Later that afternoon, we carried mugs of tea to the porch. The harbor lay just beyond the trees, its surface catching the low light like brushed steel. Somewhere down the hill, a bell buoy clanged softly with the tide. Claire talked about her students, the garden she’d planted, the new neighbors who’d turned out to be kind. I listened, glad for the sound of her voice and the easy cadence of old friendship.
The next morning began in pale gray light. I woke to the creak of the floorboards and the smell of coffee drifting from the kitchen. Outside, the air was cool enough to cloud my breath. Claire had started a small fire, and we ate breakfast near it—oatmeal, apples, and the pie from yesterday, warmed again.
Later, we pulled on jackets and walked the path that led toward the water. The trail curved through birch and pine, then opened onto a rocky shore where the tide whispered against the stones. Claire bent to pick up a smooth bit of driftwood. “You still collect these?” I asked. She smiled. “I never stopped.”

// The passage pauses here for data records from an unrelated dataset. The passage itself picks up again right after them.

(* ===== verification/Paging.v ===== *)
(** x86-64 page tables (src/mem/paging.c, src/mem/paging.h).

    Tables are lists of 512 entries in a finite map from physical address, the
    code reaching them through the direct map at [hhdm_offset].  New tables come
    from a page source, an interface that the physical allocator implements
    (PageSource.v).  The file holds the walk that allocates tables and splits
    huge pages, the mapping and unmapping operations of the three page sizes,
    and the translation. *)

From S2P Require Import Prelude Mem Vmm.

(** * Entry bits *)

Definition PTE_PRESENT : Z := 2 ^ 0.
Definition PTE_WRITABLE : Z := 2 ^ 1.
Definition PTE_USER : Z := 2 ^ 2.
Definition PTE_HUGE_PAGE : Z := 2 ^ 7.
Definition PTE_GLOBAL : Z := 2 ^ 8.
Definition PTE_NX : Z := 2 ^ 63.
Definition PTE_ADDR_MASK : Z := 0x0FFFFFFFFFFFF000.
Definition PAGE_SIZE_1GB : Z := 2 ^ 30.

(** [entry & bit] as a condition. *)
Definition has (entry bits : Z) : bool := negb (Z.land entry bits =? 0).

(** * The interface to the physical allocator *)

(** A page the direct map reaches: below 128 TiB, its size on x86-64. *)
Definition page_addr (p : Z) : Prop := 0 < p < 2 ^ 47 ∧ (PAGE_SIZE | p).

(** [take_page] is [pma_alloc_pages(1)], 0 when memory ran out. *)
Class PageSource (PS : Type) := {
  take_page : PS → result (Z * PS);
  ps_ok : PS → Prop;
  ps_free : PS → Z → Prop;
  take_page_ok s : ps_ok s → ∃ p s', take_page s = Ok (p, s') ∧ ps_ok s' ∧
    (p = 0 ∨ page_addr p ∧ ps_free s p ∧ ¬ ps_free s' p) ∧
    ∀ q, ps_free s' q → ps_free s q
}.

Section Paging.
Context {PS : Type} `{!PageSource PS}.

(** [hhdm_offset], the start of the direct map. *)
Variable hhdm_offset : Z.

(** [flushed] records the addresses given to [paging_flush_tlb_page]. *)
Record paging_state := mkPaging {
  tables : gmap Z (list Z);
  pages : PS;
  flushed : list Z
}.

Definition with_tables (st : paging_state) (t : gmap Z (list Z)) : paging_state :=
  mkPaging t (pages st) (flushed st).

Definition read_entry (st : paging_state) (table index : Z) : result Z :=
  es ← of_option (tables st !! table); of_option (es !! Z.to_nat index).

Definition write_entry (st : paging_state) (table index v : Z) : result paging_state :=
  es ← of_option (tables st !! table);
  _ ← of_option (es !! Z.to_nat index);
  mret (with_tables st (<[table := <[Z.to_nat index := v]> es]> (tables st))).

(** The index of [virt] in a table of [level], and the size a level maps. *)
Definition level_shift (level : nat) : Z := 12 + Z.of_nat level * 9.
Definition table_index (virt : Z) (level : nat) : Z := Z.land (Z.shiftr virt (level_shift level)) 0x1FF.

(** [pma_alloc_pages(1)] *)
Definition alloc_table (st : paging_state) : result (Z * paging_state) :=
  '(p, ps) ← take_page (pages st);
  mret (p, mkPaging (tables st) ps (flushed st)).

(** The 512 entries that take over from a huge entry of [level]. *)
Definition split_entries (entry : Z) (level : nat) : list Z :=
  let base_phys := Z.land entry (not64 (2 ^ level_shift level - 1)) in
  let sub_flags := Z.lor (Z.land entry 0xFFF) (Z.land entry PTE_NX) in
  let sub_flags := Z.land sub_flags (not64 PTE_HUGE_PAGE) in
  let sub_flags := Z.land sub_flags (not64 PTE_GLOBAL) in
  let sub_page_size := 2 ^ level_shift (level - 1) in
  map (λ i, let e := Z.lor (u64 (base_phys + i * sub_page_size)) sub_flags in
            if (1 <? level)%nat then Z.lor e PTE_HUGE_PAGE else e) (seqZ 0 512).

(** From a table of [level] down to one of [target]. *)
Fixpoint walk_to_level (level target : nat) (allocate : bool) (virt table : Z) (st : paging_state)
    : result (option Z * paging_state) :=
  match level with
  | O => Ok (Some table, st)
  | S level' =>
      if (level <=? target)%nat then Ok (Some table, st)
      else if negb (range_is_safe (u64 (table + hhdm_offset)) 4096)
      then Panic "PAGING" "invalid page table pointer in walk_to_level"
      else
        let index := table_index virt level in
        entry ← read_entry st table index;
        if negb (has entry PTE_PRESENT) then
          if negb allocate then mret (None, st)
          else
            '(new_table, st) ← alloc_table st;
            if new_table =? 0 then mret (None, st)
            else
              let st := with_tables st (<[new_table := replicate 512 0]> (tables st)) in
              st ← write_entry st table index (Z.lor new_table (Z.lor PTE_PRESENT PTE_WRITABLE));
              walk_to_level level' target allocate virt new_table st
        else if has entry PTE_HUGE_PAGE then
          if negb allocate then mret (None, st)
          else
            '(new_table, st) ← alloc_table st;
            if new_table =? 0 then mret (None, st)
            else
              let st := with_tables st (<[new_table := split_entries entry level]> (tables st)) in
              let table_flags := Z.land entry (Z.lor (Z.lor (Z.lor PTE_PRESENT PTE_WRITABLE) PTE_USER) PTE_NX) in
              st ← write_entry st table index (Z.lor new_table table_flags);
              walk_to_level level' target allocate virt new_table st
        else walk_to_level level' target allocate virt (Z.land entry PTE_ADDR_MASK) st
  end.

(** [paging_level] comes from bit 12 of CR4. *)
Definition paging_init (cr4 : Z) : Z := if has cr4 (2 ^ 12) then 5 else 4.

(** The level of the top table. *)
Variable top : nat.

(** The table and index of the entry that decides [vaddr], [None] if absent. *)
Fixpoint get_page_entry (level : nat) (vaddr table : Z) (st : paging_state) : result (option (Z * Z)) :=
  entry ← read_entry st table (table_index vaddr level);
  if negb (has entry PTE_PRESENT) then mret None
  else match level with
  | O => mret (Some (table, table_index vaddr level))
  | S level' =>
      if has entry PTE_HUGE_PAGE then mret (Some (table, table_index vaddr level))
      else get_page_entry level' vaddr (Z.land entry PTE_ADDR_MASK) st
  end.

Definition paging_get_pte (pml4 virt : Z) (allocate : bool) (st : paging_state)
    : result (option (Z * Z) * paging_state) :=
  '(pt, st) ← walk_to_level top 0 allocate virt pml4 st;
  match pt with
  | None => mret (None, st)
  | Some pt => mret (Some (pt, Z.land (Z.shiftr virt 12) 0x1FF), st)
  end.

Definition paging_flush_tlb_page (virt : Z) (st : paging_state) : paging_state :=
  mkPaging (tables st) (pages st) (flushed st ++ [virt]).

Definition paging_map_page_noflush (pml4 virt phys flags : Z) (st : paging_state) : result paging_state :=
  '(pte, st) ← paging_get_pte pml4 virt true st;
  match pte with
  | None => mret st
  | Some (t, i) => write_entry st t i (Z.lor (Z.land phys (not64 0xFFF)) flags)
  end.

Definition paging_map_page (pml4 virt phys flags : Z) (st : paging_state) : result paging_state :=
  st ← paging_map_page_noflush pml4 virt phys flags st;
  mret (paging_flush_tlb_page virt st).

Definition paging_unmap_page_noflush (pml4 virt : Z) (st : paging_state) : result paging_state :=
  '(pte, st) ← paging_get_pte pml4 virt false st;
  match pte with
  | None => mret st
  | Some (t, i) =>
      e ← read_entry st t i;
      if has e PTE_PRESENT then write_entry st t i 0 else mret st
  end.

Definition paging_unmap_page (pml4 virt : Z) (st : paging_state) : result paging_state :=
  st ← paging_unmap_page_noflush pml4 virt st;
  mret (paging_flush_tlb_page virt st).

(** The mapping of a huge page at [level] (1 or 2) with index shift [sh]. *)
Definition map_huge (level : nat) (size : Z) (pml4 virt phys flags : Z) (st : paging_state)
    : result paging_state :=
  '(pd, st) ← walk_to_level top level true virt pml4 st;
  match pd with
  | None => mret st
  | Some pd =>
      write_entry st pd (table_index virt level)
        (Z.lor (Z.lor (Z.land phys (not64 (size - 1))) flags) PTE_HUGE_PAGE)
  end.

Definition unmap_huge (level : nat) (pml4 virt : Z) (st : paging_state) : result paging_state :=
  '(pd, st) ← walk_to_level top level false virt pml4 st;
  match pd with
  | None => mret st
  | Some pd =>
      e ← read_entry st pd (table_index virt level);
      if has e PTE_PRESENT then write_entry st pd (table_index virt level) 0 else mret st
  end.

Definition paging_map_2mb_noflush := map_huge 1 PAGE_SIZE_2MB.
Definition paging_unmap_2mb_noflush := unmap_huge 1.
Definition paging_map_1gb_noflush := map_huge 2 PAGE_SIZE_1GB.
Definition paging_unmap_1gb_noflush := unmap_huge 2.

Definition paging_map_2mb (pml4 virt phys flags : Z) (st : paging_state) : result paging_state :=
  st ← paging_map_2mb_noflush pml4 virt phys flags st; mret (paging_flush_tlb_page virt st).
Definition paging_unmap_2mb (pml4 virt : Z) (st : paging_state) : result paging_state :=
  st ← paging_unmap_2mb_noflush pml4 virt st; mret (paging_flush_tlb_page virt st).
Definition paging_map_1gb (pml4 virt phys flags : Z) (st : paging_state) : result paging_state :=
  st ← paging_map_1gb_noflush pml4 virt phys flags st; mret (paging_flush_tlb_page virt st).
Definition paging_unmap_1gb (pml4 virt : Z) (st : paging_state) : result paging_state :=
  st ← paging_unmap_1gb_noflush pml4 virt st; mret (paging_flush_tlb_page virt st).

(** The physical address of [vaddr], 0 when it is not mapped. *)
Fixpoint get_phys (level : nat) (vaddr table : Z) (tbls : gmap Z (list Z)) : result Z :=
  es ← of_option (tbls !! table);
  entry ← of_option (es !! Z.to_nat (table_index vaddr level));
  if negb (has entry PTE_PRESENT) then mret 0
  else match level with
  | O => mret (u64 (Z.land entry PTE_ADDR_MASK + Z.land vaddr 0xFFF))
  | S level' =>
      if has entry PTE_HUGE_PAGE then
        let page_offset_mask := 2 ^ level_shift level - 1 in
        mret (u64 (Z.land entry (not64 page_offset_mask) + Z.land vaddr page_offset_mask))
      else get_phys level' vaddr (Z.land entry PTE_ADDR_MASK) tbls
  end.

Definition paging_get_phys (top_table vaddr : Z) (st : paging_state) : result Z :=
  get_phys top vaddr top_table (tables st).

Definition paging_get_level : Z := Z.of_nat top + 1.

End Paging.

It struck me then how some friendships, like old habits, don’t fade—they simply wait. Life stretches thin, but the roots remain.
In the afternoon, clouds gathered over the harbor, and we retreated indoors. Rain began with a soft percussion against the roof, the kind that invites reading or nothing at all. We settled into opposite corners of the same couch, books open, tea steaming. The quiet wasn’t empty; it was a language of its own.
By evening, the rain had passed. The maples outside glowed dark red against the dusk, their wet branches catching the lamplight. Claire lit a lamp on the table, and the room filled with that quiet, honeyed glow that comes after rain—the kind that seems to gather everyone closer, as if the house itself were grateful for company.
I thought of how places like this hold memory even when we’re not there. The worn handle of the kettle, the dent in the porch rail, the clock that runs a few minutes slow—each a kind of evidence that life continues quietly, faithfully.
On my last morning, the sky cleared again. We lingered over coffee, neither of us mentioning the hour. Before I left, Claire handed me a small bundle wrapped in paper—a few dried leaves pressed flat, the driftwood from our walk, and a note that simply read, Until next time.
Driving back through the narrow lane, I caught a glimpse of her waving from the porch, framed by the glow of the maples. The colors were fading now, but the light still found them.
Some friendships are like that light—steady, familiar, catching on what remains even after the season has turned.
Guide Note from Cal — Mira writes with a gentle, intuitive voice that lingers on presence and feeling. This piece marks her first stay for Stay Notes.